I do think this is a very hard message to get your head around, partly because it’s so subtle – most pro-lifers think that we are already making a strong argument for equal treatment for the unborn, in addition to responding to common objections to the pro-life position. I can see how this appears to be the case to the median pro-lifer – the usual script of pro-life advocacy starts off with the “unborn babies are human and therefore have a right to life” and then start responding to the objections raised: “What if the woman was raped? What if she’s going to die? What if the baby is going to die?” On the surface of it, it makes sense to respond to the objections, one after the other, to try to show how these objections don’t undermine the basic pro-life case.

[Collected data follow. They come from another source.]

(** The same customers once pruned. *)
Definition customers_pruned : DataFrame :=
  mkDF 4
    [("Age", NumCol (ints [20; 30; 40; 50]%Z));
     ("Returned", NumCol (ints [0; 1; 0; 1]%Z));
     ("Churn", NumCol (ints [0; 1; 0; 1]%Z))].

(** A table with columns and no row, as [read_csv] gives for a file that
    has only its header line. *)
Definition header_only : DataFrame :=
  mkDF 0 [("Age", ObjCol []); ("Churn", ObjCol [])].

(** A table of text columns only. *)
Definition text_only : DataFrame :=
  mkDF 3
    [("City", ObjCol [Some "Tunis"; Some "Sfax"; Some "Tunis"]);
     ("Segment", ObjCol [Some "a"; Some "b"; Some "c"])].

(** The sequence of the specification's outlier example. *)
Definition one_to_nine_and_100 : DataFrame :=
  mkDF 10 [("v", NumCol (ints [1; 2; 3; 4; 5; 6; 7; 8; 9; 100]%Z))].

(** Two columns that move in opposite directions. *)
Definition opposite : DataFrame :=
  mkDF 3
    [("up", NumCol (ints [1; 2; 3]%Z));
     ("down", NumCol (ints [3; 2; 1]%Z))].

(** Twenty-three customers: [Flag] is "a" twenty times, "b" once and
    missing twice. *)
Definition flagged : DataFrame :=
  mkDF 23
    [("Flag", ObjCol (repeat (Some "a") 20 ++ [Some "b"; None; None]));
     ("Rank", NumCol (map (fun n => Some (inject_Z (Z.of_nat n)))
                        (seq 1 23)))].

(** A hundred rows: one value fills 96 rows of [p96] and 95 rows of
    [p95]. *)
Definition shares : DataFrame :=
  mkDF 100
    [("p96", ObjCol (repeat (Some "a") 96 ++ repeat (Some "b") 4));
     ("p95", ObjCol (repeat (Some "a") 95 ++ repeat (Some "b") 5))].

(** A store with nothing in it. *)
Definition empty_store : Store := mkStore ∅ [].

End Samples.

(** ** Vocabulary of the properties *)

Module Measures.
Import Pandas.

(** Number of values of a column that are not missing. *)
Definition count_present (s : Series) : nat :=
  match s with
  | NumCol l => length (dropna l)
  | ObjCol l => length (dropna l)
  end.

(** Number of occurrences of each distinct value of a column. *)
Definition occurrences (s : Series) : list nat :=
  match s with
  | NumCol l => map snd (value_counts_of Qeq_bool l)
  | ObjCol l => map snd (value_counts_of String.eqb l)
  end.

(** Number of occurrences of the most frequent value, 0 when the column
    has no value. *)
Definition top_count (s : Series) : nat :=
  fold_right Nat.max 0%nat (occurrences s).

(** No value of the table is missing. *)
Definition no_missing (df : DataFrame) : bool :=
  forallb (fun c => (isna_sum (snd c) =? 0)%nat) (cols df).


(** Number of rows a boolean mask selects. *)
Definition selected (mask : list bool) : nat :=
  length (List.filter (fun b : bool => b) mask).

(** The numeric columns of a table, in the order of the table, and the
    name of the [i]-th of them. *)
Definition numeric_cols (df : DataFrame) : list (string * Series) :=
  cols (select_dtypes_number df).

Definition numeric_name (df : DataFrame) (i : nat) : string :=
  nth i (map fst (numeric_cols df)) "".

Section PairCorrelation.
Context `{CorrLib}.

(** The coefficient of the [i]-th and the [j]-th numeric column, and its
    absolute value; NaN when there is no such column. *)
Definition pair_pearson (df : DataFrame) (i j : nat) : option Q :=
  match nth_error (numeric_cols df) i, nth_error (numeric_cols df) j with
  | Some a, Some b =>
      pearson (numeric_values (snd a)) (numeric_values (snd b))
  | _, _ => None
  end.

Definition pair_corr (df : DataFrame) (i j : nat) : option Q :=
  Num.abs (pair_pearson df i j).

(** The pair [(i, j)] of numeric columns is to be reported with the
    value [v]. *)
Definition reportable (df : DataFrame) (seuil : Q) (i j : nat) (v : Q)
  : Prop :=
  (i < j < length (numeric_cols df))%nat /\
  pair_corr df i j = Some v /\ (seuil <= v)%Q.
End PairCorrelation.

(** [c] is [x] rounded to [d] decimals.  The source rounds binary floats:
    the value it gives is the float next to a multiple [k / 10^d], and when
    [x] is within rounding error of the middle of two multiples either of
    them can come out.  So [c] is a multiple of [10^-d] up to [10^-9], and
    that multiple is within [0.501] units of [x]. *)
Definition rounded_to (d : nat) (x c : Q) : Prop :=
  exists k : Z,
    (Qabs (c - inject_Z k / inject_Z (10 ^ Z.of_nat d))
     <= 1 # 1000000000)%Q /\
    (Qabs (inject_Z k / inject_Z (10 ^ Z.of_nat d) - x)
     <= (501 # 1000) / inject_Z (10 ^ Z.of_nat d))%Q.

(** The drawing calls of [afficher_distribution] on the column [s], in the
    order of the body. *)
Definition distribution_plots (colonne : string) (s : Series) (bins : nat)
  : list Utils.Plot :=
  [Utils.Subplots 1 2;
   Utils.HistPlot s bins true 0;
   Utils.SetTitle 0 ("Histogramme - " ++ colonne);
   Utils.BoxPlot s 1;
   Utils.SetTitle 1 ("Boxplot - " ++ colonne);
   Utils.TightLayout;
   Utils.Show].

Section Runs.
Context `{Utils.PlotLib}.

(** The calls [plots] made one after the other. *)
Fixpoint run (plots : list Utils.Plot) : Utils.Drawing :=
  match plots with
  | [] => ([], ret tt)
  | p :: rest => Utils.call p (run rest)
  end.

(** [done] and [out] are what the calls [plots] leave behind: the library
    has carried out [done]; either these are all the calls and nothing is
    raised, or the library has raised [out] on the call that comes next,
    and the calls after it are not made. *)
Definition run_of (plots done : list Utils.Plot) (out : Exc unit) : Prop :=
  Forall (fun p => Utils.draw p = inr tt) done /\
  ((out = inr tt /\ done = plots) \/
   (exists e p after,
       out = inl e /\ plots = (done ++ p :: after)%list /\
       Utils.draw p = inl e)).
End Runs.

End Measures.

(** ** [resume_dataset] of [src/utils.py] *)

Module Summary.
Import Pandas.

(** The value of one row in one column. *)
Inductive Cell : Type :=
| NumCell (x : option Q)
| ObjCell (x : option string).

(** Equality of two values as [duplicated] sees it: two missing values are
    equal. *)
Definition cell_eqb (a b : Cell) : bool :=
  match a, b with
  | NumCell (Some x), NumCell (Some y) => Qeq_bool x y
  | NumCell None, NumCell None => true
  | ObjCell (Some x), ObjCell (Some y) => String.eqb x y
  | ObjCell None, ObjCell None => true
  | _, _ => false
  end.

Definition series_cells (s : Series) : list Cell :=
  match s with
  | NumCol l => map NumCell l
  | ObjCol l => map ObjCell l
  end.

(** The [i]-th row of a table, and all its rows. *)
Definition row (df : DataFrame) (i : nat) : list Cell :=
  map (fun c => nth i (series_cells (snd c)) (ObjCell None)) (cols df).

Definition table_rows (df : DataFrame) : list (list Cell) :=
  map (row df) (seq 0 (nrows df)).

Fixpoint row_eqb (a b : list Cell) : bool :=
  match a, b with
  | [], [] => true
  | x :: a', y :: b' => cell_eqb x y && row_eqb a' b'
  | _, _ => false
  end.

(** [df.duplicated()]: a row is marked when an earlier row equals it. *)
Fixpoint duplicated_from (seen rest : list (list Cell)) : list bool :=
  match rest with
  | [] => []
  | r :: rest' =>
      existsb (row_eqb r) seen :: duplicated_from (seen ++ [r]) rest'
  end.

Definition duplicated (df : DataFrame) : list bool :=
  duplicated_from [] (table_rows df).

(** The two logical types of a column. *)
Inductive Dtype : Type := Number | Object.

Definition dtype_eqb (a b : Dtype) : bool :=
  match a, b with
  | Number, Number | Object, Object => true
  | _, _ => false
  end.

Definition dtype (s : Series) : Dtype :=
  if is_numeric_dtype s then Number else Object.

(** [df.dtypes.value_counts()]: the types that occur with the number of
    columns of each, by decreasing count. *)
Definition dtypes_value_counts (df : DataFrame) : list (Dtype * nat) :=
  Utils.sort_values_desc (fun dc => inject_Z (Z.of_nat (snd dc)))
    (value_counts_of dtype_eqb (map (fun c => Some (dtype (snd c))) (cols df))).

(** [df.isna().sum().sum()] *)
Definition total_nan (df : DataFrame) : nat :=
  list_sum (map (fun c => isna_sum (snd c)) (cols df)).

(** What [resume_dataset] prints, line by line; a number is printed as it
    is computed, its formatting left to [print]. *)
Inductive Line : Type :=
| Rule
| Heading (text : string)
| Lignes (n : nat)
| Colonnes (n : nat)
| Doublons (n : nat)
| Memoire (megabytes : Q)
| Types (counts : list (Dtype * nat))
| TotalNaN (n : nat).

(** [df.memory_usage(deep=True).sum()], in bytes, is the library's own
    measure of a table. *)
Class MemoryLib : Type := {
  memory_usage_sum : DataFrame -> nat
}.

Definition resume_dataset `{MemoryLib} (df : DataFrame) : list Line :=
  let memoire := (inject_Z (Z.of_nat (memory_usage_sum df))
                  / inject_Z (1024 ^ 2))%Q in
  [Rule;
   Heading "RÉSUMÉ DU DATASET";
   Rule;
   Lignes (fst (shape df));
   Colonnes (snd (shape df));
   Doublons (length (List.filter (fun b : bool => b) (duplicated df)));
   Memoire memoire;
   Heading "Types de colonnes :";
   Types (dtypes_value_counts df);
   TotalNaN (total_nan df);
   Rule].

(** A measure for the samples: eight bytes a value. *)
Definition eight_bytes : MemoryLib :=
  {| memory_usage_sum := fun df => (8 * nrows df * length (cols df))%nat |}.

End Summary.

(** ** Vocabulary of the properties of the whole script *)

Module Survival.
Import Pandas Preprocessing.

(** The name is on the fixed list of step 4. *)
Definition denylisted (name : string) : bool :=
  existsb (String.eqb name) denylist.

(** The column passes the tests of the first four steps: at least two
    distinct values, no value above the share 0.95, a name that is not on
    the fixed list, and no more than 0.4 of missing values. *)
Definition passes (c : string * Series) : bool :=
  negb (nunique (snd c) <=? 1)%nat &&
  negb (Num.gt (max_share (snd c)) (95 # 100)) &&
  negb (denylisted (fst c)) &&
  negb (Num.gt (isna_mean (snd c)) threshold).

(** All the non-missing values of a numeric column are equal to [c]. *)
Definition constant_at (c : Q) (v : list (option Q)) : Prop :=
  Forall (fun x => (x == c)%Q) (dropna v).

(** The value at the fractional position [h] of a list, interpolated
    between the elements at the positions below and above [h]. *)
Definition interpolate (xs : list Q) (h : Q) : Q :=
  let i := Z.to_nat (Qfloor h) in
  let a := nth i xs 0%Q in
  let b := nth (Nat.min (i + 1) (length xs - 1)) xs 0%Q in
  (a + (h - inject_Z (Qfloor h)) * (b - a))%Q.

(** The row of the missing-value summary for a column of a table of [n]
    rows: its name, its number of missing values, and that number as a
    percentage of [n], rounded to 2 decimals. *)
Definition nan_row (n : nat) (c : string * Series) : Utils.NanRow :=
  Utils.mkNanRow (fst c) (isna_sum (snd c))
    (Num.round ((Z.of_nat (isna_sum (snd c)) # Pos.of_nat n) * 100) 2).

End Survival.

(** ** More sample tables *)

Module MoreSamples.
Import Pandas.

(** Three rows: [Empty] has no value, [Flat] has one value twice, [Mixed]
    has two values. *)
Definition sparse : DataFrame :=
  mkDF 3
    [("Empty", NumCol [None; None; None]);
     ("Flat", NumCol [Some 5%Q; None; Some 5%Q]);
     ("Mixed", NumCol [Some 1%Q; Some 2%Q; None])].


End MoreSamples.

(** * Properties *)

Import Pandas Preprocessing Utils Samples Measures.
Import Summary Survival MoreSamples.

(** Well-formedness of a table written out in full. *)
Ltac solve_wf :=
  split;
  [ repeat constructor; simpl; intuition discriminate
  | repeat constructor ].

The problem with this line of approach is that it assumes the person you’re talking to knows too much. It fails to allow for the rather obvious, and yet easy to overlook, fact that people don’t know what they don’t know. Let me give an example.

I think one of the more interesting pieces of research to arise from the Covid pandemic was a behavioural piece of research on vaccine hesitancy. It found that if you simply ask people who reported they were unlikely to get vaccinated what their reasons for this stance were, they were more likely to list risks of the vaccine: they would say the vaccine was created too quickly, or the novelty of the mRNA technology was a risk. However, when the reasons for vaccine hesitancy were tested through an experimental manipulation, it found that lack of knowledge about the benefits of vaccination, rather than knowledge (or false perceptions) of the risks, was actually a major driver of vaccine hesitancy.

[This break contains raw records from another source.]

(** The notebook never leaves training mode.  In that mode a forward pass
    of a network of four blocks on an input of at least 221 x 221 pixels
    updates the running statistics of every batch normalisation, whether
    the pass returns or, on an input above 444 pixels, raises at the
    classifier; the [training] flags stay as they were. *)
Theorem DenseNet_forward_tracks_statistics (self : DenseNet) g n1 n2 n3 n4 m bn (dr : Q)
    num_classes x mem t n h w :
  DenseNet_config self = DenseNet_init g [n1; n2; n3; n4] m bn dr num_classes ->
  0 <= n1 -> 0 <= n2 -> 0 <= n3 -> 0 <= n4 -> (dr <= 1)%Q ->
  Forall (eq true) (training_flags self) ->
  cells mem !! x = Some t -> size t = [n; 3; h; w] -> 221 <= h -> 221 <= w ->
  buffers (DenseNet_forward self x mem).1.1 = Tracked <$> buffers self /\
  training_flags (DenseNet_forward self x mem).1.1 = training_flags self.
Proof.
  intros Hcfg Hn1 Hn2 Hn3 Hn4 Hdr Htr Hx Hs Hh Hw.
  destruct (extents_large h Hh) as (Hsh & Hfh & _).
  destruct (extents_large w Hw) as (Hsw & Hfw & _).
  pose proof (DenseNet_features_size g n1 n2 n3 n4 m bn dr num_classes n h w
                Hn1 Hn2 Hn3 Hn4 Hdr ltac:(lia) ltac:(lia) Hsh Hsw
                ltac:(apply several_values; lia)) as Hfs.
  pose proof (DenseNet_init_four g n1 n2 n3 n4 m bn dr num_classes) as Hinit. cbv zeta in Hinit.
  rewrite <- Hcfg in Hfs, Hinit. unfold DenseNet_config in Hfs, Hinit. simpl in Hfs.
  injection Hinit as Hfeatures Hclassifier.
  apply (Sequential_size_config_Some _ _ _ _ _ Feature_size_config_Some) in Hfs.
  rewrite <- Hs in Hfs.
  destruct (features_fresh (features self) _ _ _ Hfeatures ltac:(done) x mem t _ Hx Hfs)
    as (fs' & mem1 & fo & Hrun & _).
  unfold training_flags in Htr. apply Forall_app in Htr as [Htr _].
  assert (Hcls : forall y mem',
            Module_buffers (Module_forward (classifier self) y mem').1.1 = [] /\
            Module_training (Module_forward (classifier self) y mem').1.1 = []).
  { intros y mem'. pose proof (Module_forward_config (classifier self) y mem') as Hc.
    rewrite Hclassifier in Hc.
    by destruct (Module_forward (classifier self) y mem').1.1. }
  assert (Hcls0 : Module_buffers (classifier self) = [] /\ Module_training (classifier self) = [])
    by (by destruct (classifier self)).
  assert (Hcls' : Module_buffers (classifier (DenseNet_forward self x mem).1.1) = [] /\
                  Module_training (classifier (DenseNet_forward self x mem).1.1) = []).
  { destruct (DenseNet_forward_classifier self x mem) as [->|(y & mem' & ->)]; [done|apply Hcls]. }
  unfold buffers, training_flags. rewrite DenseNet_forward_features.
  destruct Hcls0 as [-> ->]. destruct Hcls' as [-> ->]. rewrite !app_nil_r. split.
  - apply (Sequential_forward_tracks _ _ (fun f => Forall (eq true) (Feature_training f)));
      [apply Feature_forward_tracks|by rewrite Hrun|by apply Forall_flat_map_items].
  - apply flat_map_keeps. apply Sequential_forward_keeps, Feature_forward_training.
Qed.
(** [this._onProcessEnd(error, result)] *)
Definition call_onProcessEnd (error result : JSValue) : Action unit :=
  callee <- read _onProcessEnd ;;
  match callee with
  | Some cb => processEnd cb error result
  | None => throw (TypeError "this._onProcessEnd is not a function")
  end.

(** [limit] after the two branches that resolve it: a fraction of the total
    memory for a value in (0,1], the value itself otherwise, both floored.
    The product is a product of doubles: the exact product, rounded to the
    nearest double, is what [Math.floor] receives.  The comparisons with 0
    and 1 and the floor of a double are exact. *)
Definition resolved_limit (total : Z) (limit : option Q) : option Z :=
  match limit with
  | None => None
  | Some l =>
      if truthyQ (Some l) && negb (Qle_bool l 0) && Qle_bool l 1 then
        Some (Qfloor (round53 (inject_Z total * l)))
      else if truthyQ (Some l) then Some (Qfloor l)
      else Some 0
  end.

Definition _performRestartIfRequired : Action unit :=
  check <- read _memoryUsageCheck ;;
  if check then
    write (set_memoryUsageCheck false) ;;
    limit <- read (fun w => resolved_limit (totalmem w) (_childIdleMemoryUsageLimit w)) ;;
    usage <- read _childIdleMemoryUsage ;;
    match limit with
    | Some l =>
        if truthyZ limit && truthy usage && greater_than usage l then
          write (set_state RESTARTING) ;;
          _ <- killChild ;;
          ret tt
        else ret tt
    | None => ret tt
    end
  else ret tt.

(** The function that [globalThis] binds to [name], when it binds one. *)
Fixpoint global_function (name : string) (globals : Globals) : option GlobalFunction :=
  match globals with
  | [] => None
  | (n, F) :: rest => if String.eqb n name then Some F else global_function name rest
  end.

(** [new Error(message)]: an error with [message] converted to a string as
    its own property, unless [message] is [undefined]. *)
Definition standard_error (message : JSValue) : JSValue :=
  JSErrorObject "Error"
    match message with
    | JSUndefined => []
    | _ => [("message", JSString (to_string message))]
    end.

(** The client-error branch up to the call of the completion callback.  A
    fifth element that is not an object is the error as it is.  Otherwise
    the constructor is the global function the second element names, or
    [Error] when it names none; [new Ctor(message)] is followed by the
    assignments of [type], of [stack] and of the enumerable properties of
    the fifth element.  For [Error] the outcome is known; for any other
    global function it is the host's. *)
Definition construction (globals : Globals) (response : Message) : Construction :=
  let extra := at_index response 4 in
  if is_object extra then
    let name := to_string (at_index response 1) in
    let props :=
      ("type", at_index response 1) :: ("stack", at_index response 3)
        :: enumerable extra in
    match (if String.eqb name "Error" then None else global_function name globals) with
    | Some NativeCtor => NativeCtor (at_index response 2) props
    | None =>
        Built (fold_left (fun e kv => assign (fst kv) (snd kv) e) props
                 (standard_error (at_index response 2)))
    end
  else Built extra.

(** Two kinds of global functions of the host.  A class of errors that
    extends the standard one, such as [TypeError]: it constructs as [Error]
    does, under its own name.  A function that is not a constructor, such
    as [Symbol]: [new] throws. *)
Definition error_class (name : string) : GlobalFunction :=
  fun message props =>
    Built (fold_left (fun e kv => assign (fst kv) (snd kv) e) props
             match standard_error message with
             | JSErrorObject _ own => JSErrorObject name own
             | other => other
             end).

Definition not_a_constructor (name : string) : GlobalFunction :=
  fun _ _ => Threw (TypeError (name ++ " is not a constructor")%string).

(** The error the completion callback receives when nothing is thrown. *)
Definition rebuilt_error (globals : Globals) (response : Message) : JSValue :=
  match construction globals response with
  | Built error => error
  | Threw _ => JSUndefined
  end.

Definition setup_error (response : Message) : JSValue :=
  let error :=
    new_Error ("Error when calling setup: " ++ to_string (at_index response 2))%string in
  let error := assign "type" (at_index response 1) error in
  assign "stack" (at_index response 3) error.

The reason this seemingly-simple study is so powerful is because it highlights the fact that when someone doesn’t know something, they can’t articulate that to you – because they don’t know it in the first place! In other words, people can’t tell you what they don’t know. Certainly, it’s rare for someone to tell you the reason they’re pro-choice is because they don’t believe that unborn babies have equal rights with you and me, and they’re far more likely to focus on things like hard cases – but that doesn’t mean they don’t actually doubt that unborn babies are equal to you and me. They just haven’t realised (a) that they doubt the equality of the unborn and/or (b) that equality of the unborn actually means a lot of the “other” reasons for abortion (the so-called “hard cases”) get taken off the table.

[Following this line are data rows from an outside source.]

Lemma limit_default_and_truncation_witness :
  let o := deployed (example_deployment (example_request "" "" float_5_9)) in
  let tr := example_trace "" "" float_5_9 in
  decoded_limit (decode_call o loki_query example_call O) = Some float_5_9
  /\ In 5 (build_limits tr)
  /\ float64_valid float_5_9 = true
  /\ Z.abs (10 * 6642809450371482 - 59 * 2 ^ 50) <= 5
  /\ float64_gt0 float_5_9 = true
  /\ float64_fits_int float_5_9 = true
  /\ 5 = float64_trunc float_5_9.
Proof.
  intros o tr.
  assert (Hd : decoded_limit (decode_call o loki_query example_call O) = Some float_5_9)
    by (vm_compute; reflexivity).
  assert (Hin : In 5 (build_limits tr)) by (vm_compute; left; reflexivity).
  assert (Hv : float64_valid float_5_9 = true) by reflexivity.
  assert (Hnear : Z.abs (10 * 6642809450371482 - 59 * 2 ^ 50) <= 5) by (vm_compute; discriminate).
  assert (Hgt : float64_gt0 float_5_9 = true) by reflexivity.
  assert (Hfit : float64_fits_int float_5_9 = true) by reflexivity.
  repeat (split; [assumption|]).
  subst o tr.
  pose proof (limit_default_and_truncation
                (deployed (example_deployment (example_request "" "" float_5_9))) O
                example_env example_unrepresentable example_call float_5_9) as H.
  cbv zeta in H.
  specialize (H Hd).
  destruct H as (_ & H & _).
  specialize (H 5 Hin).
  destruct H as (H & _).
  exact (H Hgt Hfit).
Defined.
Lemma publish_and_run_spans_are_kept_apart_witness :
  (let s1 := call prefixed (trace_before_publish, publish_signal) init in
   let s := calls prefixed [(trace_prerun, run_signal)] s1 in
   span_dict s1 !! (1, "7f3a", true)
   = Some (0, {| act_span := 0; act_end_on_exit := true |})
   ∧ span_dict s1 !! (1, "7f3a", false) = span_dict init !! (1, "7f3a", false)
   ∧ ended (call prefixed (trace_postrun, run_signal) s) 0 = ended s 0)
  ∧ (let s1 := call prefixed (trace_prerun, run_signal) init in
     let s := calls prefixed [(trace_before_publish, publish_signal)] s1 in
     span_dict s1 !! (1, "7f3a", false)
     = Some (0, {| act_span := 0; act_end_on_exit := true |})
     ∧ span_dict s1 !! (1, "7f3a", true) = span_dict init !! (1, "7f3a", true)
     ∧ ended (call prefixed (trace_after_publish, publish_signal) s) 0 = ended s 0).
Proof.
  split.
  - apply (proj1 (publish_and_run_spans_are_kept_apart prefixed []
                    publish_signal [(trace_prerun, run_signal)] run_signal)
             add_task "7f3a"); reflexivity.
  - apply (proj2 (publish_and_run_spans_are_kept_apart prefixed []
                    run_signal [(trace_before_publish, publish_signal)]
                    publish_signal)
             add_task "7f3a"); reflexivity.
Defined.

You’re not going to pick this effect up in conversations with pro-choice people, or even in surveys or focus groups that merely ask “Why are you pro-choice/why do you support abortion (in certain circumstances)?”. However, the idea that the unborn are not equal to the rest of us surely underlies the hesitancy most people have towards the pro-life position, and so unless that is tackled head on, we can’t make the progress we’d like to make as a movement.This really does require patience and skill. We have to remember that the person we’re speaking to spends very little of their day to day time thinking about abortion, and furthermore that most of us find it hard to realise and acknowledge what we don’t know. It also takes time – we can’t drill into the depths of all the many angles on a topic as complex as abortion that someone doesn’t know about their own position in a pat “two minutes for you, two minutes for me” type of debate (another reason why in-person conversations trump media when it comes to these kinds of conversations). But these are the discussions we need to start having.